Recently, a client lost a valued employee.

The immediate response was stress. Leaders worried about the loss of capability, corporate knowledge, and capacity. There was real concern about how the work would get done.

But once the employee was gone, something unexpected happened.

The business paused. Tasks were redistributed. Some work simply… stopped. And within weeks, it became clear that much of the role had been unnecessary activity, work that had built up over time without ever being questioned.

This isn’t an unusual story. It’s becoming a pattern.

At the start of a new year, many businesses instinctively look to add: new goals, new systems, new initiatives. It feels productive. It feels like progress.

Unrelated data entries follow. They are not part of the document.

(** C10. Over any run of requests the table of thoughts only grows, and every
    row added holds the trimmed content of a POST /api/thoughts of that run:
    a text that is not empty and neither begins nor ends with white space.
    So if every stored thought is such a text before the run, every stored
    thought is one after it; the empty store of a new installation is such
    a state. *)
Theorem C10_stored_thoughts_are_trimmed (cfg : Config) (reqs : list (Env * Request))
    (w : World) :
  let w' := (run cfg reqs w).2 in
  (exists added,
     thoughts (db w') = thoughts (db w) ++ added /\
     Forall (fun row =>
               Spec.trimmed (thought_content row) = true /\
               exists env request content,
                 In (env, request) reqs /\
                 route request = POST_api_thoughts content /\
                 thought_content row = Text.strip content) added) /\
  (Forall (fun row => Spec.trimmed (thought_content row) = true) (thoughts (db w)) ->
   Forall (fun row => Spec.trimmed (thought_content row) = true) (thoughts (db w'))) /\
  thoughts (db initial) = [].
Proof.
  intros w'. subst w'.
  assert (exists added,
     thoughts (db (run cfg reqs w).2) = thoughts (db w) ++ added /\
     Forall (fun row =>
               Spec.trimmed (thought_content row) = true /\
               exists env request content,
                 In (env, request) reqs /\
                 route request = POST_api_thoughts content /\
                 thought_content row = Text.strip content) added) as Hgrow.
  { revert w. induction reqs as [|[env request] rest IH]; intros w.
    - exists []. split; [now rewrite app_nil_r|constructor].
    - rewrite run_cons. cbn [snd].
      destruct (IH (serve cfg env request w).2) as (added & Heq & Hall).
      assert (Forall (fun row =>
               Spec.trimmed (thought_content row) = true /\
               exists env0 request0 content,
                 In (env0, request0) ((env, request) :: rest) /\
                 route request0 = POST_api_thoughts content /\
                 thought_content row = Text.strip content) added) as Hall'.
      { eapply Forall_impl; [exact Hall|].
        intros row (Htrim & env0 & request0 & content & Hin & Hroute & Hcontent).
        split; [exact Htrim|]. exists env0, request0, content.
        split; [now right|]. now split. }
      destruct (serve_thoughts cfg env request w)
        as [Hsame|(content & rowid & Hroute & Hne & Hadd)].
      + exists added. rewrite Heq, Hsame. now split.
      + exists (mkThought rowid (Text.strip content) (current_timestamp (now env))
                :: added).
        rewrite Heq, Hadd, <- app_assoc. split; [reflexivity|].
        constructor; [|exact Hall'].
        split; [now apply trimmed_strip|].
        exists env, request, content. split; [now left|]. now split. }
  split; [exact Hgrow|]. split; [|reflexivity].
  intros Hbefore. destruct Hgrow as (added & -> & Hall).
  apply Forall_app. split; [exact Hbefore|].
  eapply Forall_impl; [exact Hall|]. now intros row [Htrim _].
Qed.
(** X5: [entryIDToSkylink] has no length check.  An entry id longer than 32
    bytes makes it throw; a shorter one is silently padded with zeros to 34
    bytes; on 32 bytes it gives the link [resolverLink] gives. *)
Theorem entryIDToSkylink_any_length (entryID : bytes) :
  entryIDToSkylink entryID
  = (if decide (length entryID <= 32)
     then Normal (bufToB64 ([x01; x00] ++ entryID ++ replicate (32 - length entryID) x00))
     else Throw RangeError) /\
  (length entryID = 32 ->
   resolverLink entryID = (skylink <- entryIDToSkylink entryID ;;; Normal (skylink, None))).
Proof.
  split.
  - unfold entryIDToSkylink. destruct (decide (length entryID <= 32)) as [Hle|Hgt].
    + by rewrite entryIDToSkylinkBytes_fits.
    + unfold entryIDToSkylinkBytes, u8_new. rewrite u8_set_too_long; [reflexivity|].
      rewrite length_replicate. lia.
  - intros Hlen. unfold resolverLink, entryIDToSkylink.
    destruct (decide (length entryID ≠ 32)) as [?|_]; [done|].
    by destruct (entryIDToSkylinkBytes entryID).
Qed.
(** X5. In a returned record the recipient is null exactly when the
    descriptor is neither a stream draft nor a private draft with a
    non-empty [to] list, and the topic can only be non-empty for a stream
    draft. *)
Theorem recipient_null_iff_untargeted (d : DraftDict) (w w' : World) (v : ValidDraftDict) :
  further_validated_draft_dict env d user_profile w = (Returned v, w') ->
  (vd_recipient v = None <->
   type d <> "stream" /\ (type d <> "private" \/ to d = [])) /\
  (vd_topic v <> "" -> type d = "stream").
Proof.
  intros H. cases_of_run H; try discriminate; injection H as <- <-; cbn.
  - apply String.eqb_eq in Estream. split; [| auto].
    split; [discriminate | intros [Hn _]; contradiction].
  - apply String.eqb_neq in Estream. apply andb_true_iff in Eprivate.
    destruct Eprivate as [Hp Hlen]. apply String.eqb_eq in Hp.
    split; [| intros Hn; now elim Hn].
    split; [discriminate |].
    intros [_ [Hn | Hn]]; [contradiction |].
    rewrite Hn in Hlen. discriminate.
  - apply String.eqb_neq in Estream. apply andb_false_iff in Eprivate.
    split; [| intros Hn; now elim Hn].
    split; [| reflexivity]. intros _. split; [assumption |].
    destruct Eprivate as [Hp | Hlen].
    + left. now apply String.eqb_neq.
    + right. destruct (to d); [reflexivity | discriminate].
Qed.


End Runs.

Section Worlds.

Variable env : Collaborators.
Variable user_profile : UserProfile.

(** The clock after a run: read once when the content check passes, also
    when the descriptor brings its own timestamp, and not at all
    otherwise. *)
Lemma clock_after_run (d : DraftDict) (w : World) :
  now (snd (further_validated_draft_dict env d user_profile w)) =
  if contains_nul (truncate_body env (content d)) then now w else tick env (now w).
Proof.
  rewrite further_validated_draft_dict_run.
  destruct (contains_nul (truncate_body env (content d))); [reflexivity |].
  destruct (lt_zero (rounded_timestamp d w)); [reflexivity |].
  destruct (String.eqb (type d) "stream").
  - destruct (contains_nul (truncate_topic env (topic d))); [reflexivity |].
    destruct (to d) as [| to_0 [| to_1 rest]]; try reflexivity.
    cbn zeta. destruct (resolve_stream env user_profile to_0); reflexivity.
  - destruct (String.eqb (type d) "private" && negb (Nat.eqb (List.length (to d)) 0));
      [| reflexivity].
    cbn zeta. destruct (find _ _); [reflexivity |].
    destruct (derive_recipient env _ user_profile) as [r | [| m ms]]; reflexivity.
Qed.
Lemma keeps_rows_create_image_db e p : keeps_rows (create_image_db e p).
Proof.
  intros w. rewrite create_image_db_run.
  destruct (schema_available e p (fs w)); cbn [snd].
  - intros q. exact (ensureSchema_rows e p w q).
  - apply same_rows_same_fs. reflexivity.
Qed.

(** The empty file [connect] creates where there was none holds no row,
    as the missing file did. *)
Lemma keeps_rows_connect e p : keeps_rows (connect e p).
Proof.
  intros w. unfold connect. destruct (fs w !! p) eqn:Hp; [apply same_rows_refl|].
  destruct (can_write e p); [|apply same_rows_refl].
  intros q. unfold catalog_rows, images_table. cbn [snd set_fs fs].
  destruct (decide (q = p)) as [->|Hq].
  - rewrite lookup_insert_eq, Hp. reflexivity.
  - rewrite lookup_insert_ne by congruence. reflexivity.
Qed.

Lemma select_changes_nothing db c n wc rhs ps db' rows :
  Sql.exec db (Sql.SelectCount c n wc rhs) ps <> inr (Some db', rows).
Proof.
  unfold Sql.exec. destruct (db !! n) as [t|]; [|discriminate].
  destruct (Sql.column_index c (Sql.tbl_columns t)); [|discriminate].
  destruct (Sql.column_index wc (Sql.tbl_columns t)); [|discriminate].
  destruct (Sql.bind_exprs [rhs] ps); discriminate.
Qed.

Lemma keeps_files_execute_select c ps : keeps_files (execute c SELECT_QUERY ps).
Proof.
  intros w. unfold execute. rewrite parse_SELECT_QUERY.
  destruct (load c w) as [err|db]; [reflexivity|].
  destruct (Sql.exec db _ ps) as [err|[[db'|] rows]] eqn:Hx; try reflexivity.
  exfalso. exact (select_changes_nothing _ _ _ _ _ _ _ _ Hx).
Qed.

Lemma keeps_rows_image_already_in_db e p h : keeps_rows (image_already_in_db e p h).
Proof.
  unfold image_already_in_db.
  apply keeps_rows_bind; [apply keeps_files_keeps_rows, keeps_files_print|intros _].
  apply keeps_rows_bind; [apply keeps_rows_connect|intros c].
  apply keeps_files_keeps_rows.
  apply keeps_files_bind; [apply keeps_files_execute_select|intros [c' rows]].
  apply keeps_files_bind; [apply keeps_files_ret|intros _].
  apply keeps_files_bind.
  - destruct (rows !! 0%nat ≫= (.!! 0%nat)); [apply keeps_files_ret|apply keeps_files_raise].
  - intros v. destruct (bool_decide (v = Sql.Int 0));
      (apply keeps_files_bind; [apply keeps_files_print|intros _; apply keeps_files_ret]).
Qed.
(** The calls of the list up to and including the first the host fails. *)
Fixpoint attempted (E : env) (calls : list net_call) : list net_call :=
  match calls with
  | [] => []
  | c :: rest =>
      match net_fault E c with
      | Some _ => [c]
      | None => c :: attempted E rest
      end
  end.

(** [sftp.close()] then [t.close()]. *)
Definition closes (ipaddr : string) : list event :=
  [EvCloseSftp ipaddr; EvCloseTransport ipaddr].

Definition is_net_event (ev : event) : bool :=
  match ev with
  | EvNet _ | EvCloseSftp _ | EvCloseTransport _ => true
  | _ => false
  end.

(** The remote files once the upload was chowned and renamed. *)
Definition delivered (cf : CallFile) (ipaddr : string) (ids : Z * Z)
    (r : gmap (string * string) file) : gmap (string * string) file :=
  <[(ipaddr, spool_path cf) := mkFile (text cf) (Some ids) None]>
    (delete (ipaddr, work_path cf) r).

(** The handles an upload leaves open when one of its calls raises. *)
Definition leaked (E : env) (ipaddr usr : string) (cred : credential) : list handle :=
  match net_fault E (NetTransport ipaddr 22) with
  | Some _ => []
  | None =>
      match net_fault E (NetConnect ipaddr usr cred), net_fault E (NetSftp ipaddr) with
      | None, None => [HSftp ipaddr; HTransport ipaddr]
      | _, _ => [HTransport ipaddr]
      end
  end.

(** Dispatched: the prepared file sits at the spool path. *)
Definition spooled (E : env) (cf : CallFile) (time : py_time) (s : state) : state :=
  mkState
    (<[resolve E (spool_path cf) :=
         File (mkFile (text cf) (staged_owner E cf s) (stamped time))]>
       (delete (resolve E (work_path cf)) (nodes s)))
    (remote s) (handles s)
    (log s ++ [ev_open cf; ev_write cf; ev_close cf] ++ spool_schedule E cf time).

(** Prepared: staged and, if a time is given, stamped with it. *)
Definition prepared (E : env) (cf : CallFile) (time : py_time) (s : state) : state :=
  mkState
    (<[resolve E (work_path cf) :=
         File (mkFile (text cf) (staged_owner E cf s) (stamped time))]> (nodes s))
    (remote s) (handles s)
    (log s ++ [ev_open cf; ev_write cf; ev_close cf] ++ chown_calls E cf
       ++ utime_calls cf time).

(** [os.rename] takes the work file to the spool path: both are on one
    file system and the host allows it. *)
Definition rename_permitted (E : env) (cf : CallFile) : Prop :=
  os_fault E (SysMove (work_path cf) (spool_path cf)) = None.

(** [os.rename] refuses with an [OSError]: the two paths are on different
    file systems, or the host does not allow it. *)
Definition rename_refused (E : env) (cf : CallFile) : Prop :=
  ∃ e, os_fault E (SysMove (work_path cf) (spool_path cf)) = Some e
       ∧ isinstance e OSError = true.

(** What [shutil.move] falls back on when [os.rename] is refused, in
    program order. *)
Definition fallback_calls (cf : CallFile) : list os_call :=
  [ SysCopyOpen (spool_path cf);
    SysCopyData (work_path cf) (spool_path cf);
    SysCopyStat (work_path cf) (spool_path cf);
    SysUnlink (work_path cf) ].

(** The exception of the first call of the list that the host fails. *)
Fixpoint first_os_fault (E : env) (calls : list os_call) : option exc :=
  match calls with
  | [] => None
  | c :: rest =>
      match os_fault E c with
      | Some e => Some e
      | None => first_os_fault E rest
      end
  end.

But more often, the real issue isn’t what’s missing. It’s what’s still there.

Across many organisations, complexity isn’t a result of design, it has accumulated. Legacy systems remain long after they stop serving the business. Manual processes persist even when better solutions are obvious. Reports, meetings, and workarounds continue simply because “that’s how it’s done”.

Rarely do we stop to ask the simplest and most powerful question: Why are we doing this?

In Rogue Heroes, which tells the story of the formation of the SAS, recruits were encouraged to ask “why?” An unusual practice in a military environment. This wasn’t about defiance or insubordination. It was about understanding intent.

The founders knew that people perform better under pressure when they understand why they are doing something, not just what they are doing. Clarity improves execution.

Business often struggle with this more than the military ever did. Over time, organisations inherit decisions. Processes that once made sense go unchallenged. Friction is tolerated because changing it feels harder than living with it. Arguments about sunk costs are formed. Slowly, businesses become weighed down, not by meaningful work, but by unnecessary effort.

The cost doesn’t show up neatly on a balance sheet.
It shows up in slower decisions, frustrated teams, and leaders feeling busy but not effective.

Many businesses aren’t struggling because their people lack capability.
They’re struggling because too much of the work no longer makes sense.

This is where a stop doing list can assist. Not as an exercise in minimalism, but as a leadership act.

If you want to introduce one, keep it simple:

  • Identify work that no longer serves the business
  • Challenge legacy systems and habitual processes
  • Remove friction before adding anything new
  • Ask “what would really break if this stopped?”

In a world that continues to speed up, it’s not the busiest teams that win, it’s the ones who can pause, make sense, and choose deliberately.

Before adding anything new this year, ask one question: What no longer needs to come with us?

Sometimes, the most strategic move a business can make is to stop doing something.